In America's Miracle Man in Vietnam, Seth Jacobs examines the role that the religious and racial attitudes of the mid-twentieth-century United States played in influencing America's decision to support the autocratic government of South Vietnamese president Ngo Dinh Diem. Jacobs argues that this action was shaped not only by pervasive anticommunism in 1950's America, but also by "a particular body of ideas about religion and race" that "helped cement the Eisenhower administration's alliance with Diem" (p. 5). "America's experiment with Diem," Jacobs asserts, "rested on an ideological tripod" of anticommunism, religion, and race (p. 19).

Jacobs examines the network of American support that Diem created in a milieu of religious and racial prejudice that predisposed American policymakers, academics, and religious leaders to back Diem's leadership of South Vietnam. Diem's appeal to Americans rested not only on his anticommunist record, but because his "Catholic faith stamped him as a mortal enemy of communism who could never betray U.S. cold war objectives" (p. 85).

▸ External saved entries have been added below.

Inductive step (s : sys) : sys → Prop :=
| s_call i f :
    thr s !! i = None → step s (s <| thr := <[i := (f, Entry)]> (thr s) |>)
| s_exec i f k sel c' k' out :
    thr s !! i = Some (f, k) →
    exec (λ n, ctxs s !! n) (results s !! i) i f k sel (ch s) = Some (c', k', out) →
    step s (s <| ch := c' |> <| thr := <[i := (f, k')]> (thr s) |>
              <| accepted := accepted s ++ option_list out |>)
| s_writer s' : writer_step s s' → step s s'
| s_ctx n err :
    ctxs s !! n = None → step s (s <| ctxs := <[n := err]> (ctxs s) |>).

Definition init_sys (n : nat) (s : sys) : Prop := s = mkSys (newChannel n) ∅ WNext ∅ ∅ [] [].

Definition reach (n : nat) : sys → Prop := reachable (init_sys n) step.

(** ** Invariant *)

(** What a thread holds: bytes counted as pending, the read lock, a slot of
    [replyWG], the right to seal the channel. *)
Definition pend (t : call * pc) : Z :=
  match t with
  | (CPush p, Select) | (CReply _ p, Select) | (CCloseWith _ p, Select) => size p
  | _ => 0
  end.
Definition pushing (t : call * pc) : Z := match t with (CPush _, Select) => 1 | _ => 0 end.
Definition replying (t : call * pc) : Z := match t with (CReply _ _, Select) => 1 | _ => 0 end.
Definition sealing (t : call * pc) : Z := match t with (CCloseWith _ _, Select) => 1 | _ => 0 end.
Definition closer (t : call * pc) : Z :=
  match t with (CCloseWith _ _, (WaitReplies | Select)) => 1 | _ => 0 end.

Definition final (e : channelEvent) : Z := match done e with Some _ => 1 | None => 0 end.

(** The counters are the sums of what the threads hold, [close] is called
    once on each channel, no push is under way once closed, one call at most
    seals, and when it does no reply is under way. *)
Definition counters (c : channel) (m : gmap nat (call * pc)) (acc : list channelEvent) : Prop :=
  readers c = msum pushing m ∧ replyWG c = msum replying m ∧
  pendingPayloadBytes c = lsum (size ∘ proto) (outbound c) + msum pend m ∧
  (length (outbound c) ≤ capacity c)%nat ∧
  closing c = (if closed c then 1 else 0) ∧ stop c = (if stopped c then 1 else 0) ∧
  (stopped c = true → closed c = true) ∧ (closed c = true → readers c = 0) ∧
  lsum final acc + msum closer m ≤ (if closed c then 1 else 0) ∧
  (0 < lsum final acc + msum sealing m → replyWG c = 0).

Definition fifo (s : sys) : Prop :=
  match wr s with
  | WNext => accepted s = written s ++ outbound (ch s)
  | WWrite e => accepted s = written s ++ e :: outbound (ch s)
  | _ => written s `prefix_of` accepted s
  end.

Moreover, his authoritarian policies seemed to be appropriate for an Asian environment that many Americans regarded as "an ignorant, heathen place, peopled, figuratively and literally, by children" (p. 96). Jacobs pays close attention to three episodes that solidified American support by the late fifties: Dr. Thomas Dooley's work with nearly a million (and mostly Catholic) Vietnamese refugees in 1954–1955, General J. Lawton Collins' abortive efforts to turn the Eisenhower administration against Diem, and the lionization of Diem by the "Vietnam Lobby"—the American Friends of Vietnam. In each of these case studies, Jacobs focuses on the religious and racial assumptions that deepened America's commitment to the Vietnamese president—beliefs that "predisposed" policymakers "to rule out abandonment of their ill-starred surrogate" (p. 274).

America's Miracle Man in Vietnam directly addresses the issue that racial and religious prejudices played in guiding American policy in Vietnam. Many [End Page 876] works make passing references to this matter, and the writings of James T. Fisher have been noteworthy for their discussion of American Catholic involvement in promoting support for the Diem regime. Jacobs, however, looks at a broader framework by discussing the role that Protestants, especially Secretary of State John Foster Dulles, played in backing Diem. His treatment of American racial attitudes concerning Asia and Vietnam complements Mark Bradley's study of earlier American perceptions in Imagining Vietnam and America. Jacobs effectively uses a rich variety of source materials in his book. In addition to consulting government archives, he has turned to private correspondence, press accounts, and popular literature and film. The book also reflects a fine knowledge of the principal secondary works concerning foreign policy and cultural life in the Eisenhower years.

Some of the points that Jacobs makes will undoubtedly be subject to debate. His critical portrait of Dulles differs considerably from more sympathetic treatments by Richard Immerman and Frederick W. Marks III. His picture of an apparently uniform religious life in the fifties contradicts the arguments of some works, such as Robert Ellwood's The Fifties Spiritual Marketplace, which place a greater emphasis on the pluralistic and centrifugal forces of the period. America's Miracle Man in Vietnam is also occasionally marred by factual errors. Most are not significant, but in one case the book describes an important luncheon meeting that Justice William O. Douglas organized for Diem and Senators Mike Mansfield and John F. Kennedy and states that Cardinal Spellman and Representative Clement Zablocki also attended the luncheon (p. 43). Spellman and Zablocki both enthusiastically backed Diem, but contemporary records of the meeting, including a list of guests that Douglas sent to Diem, indicate that neither man was present.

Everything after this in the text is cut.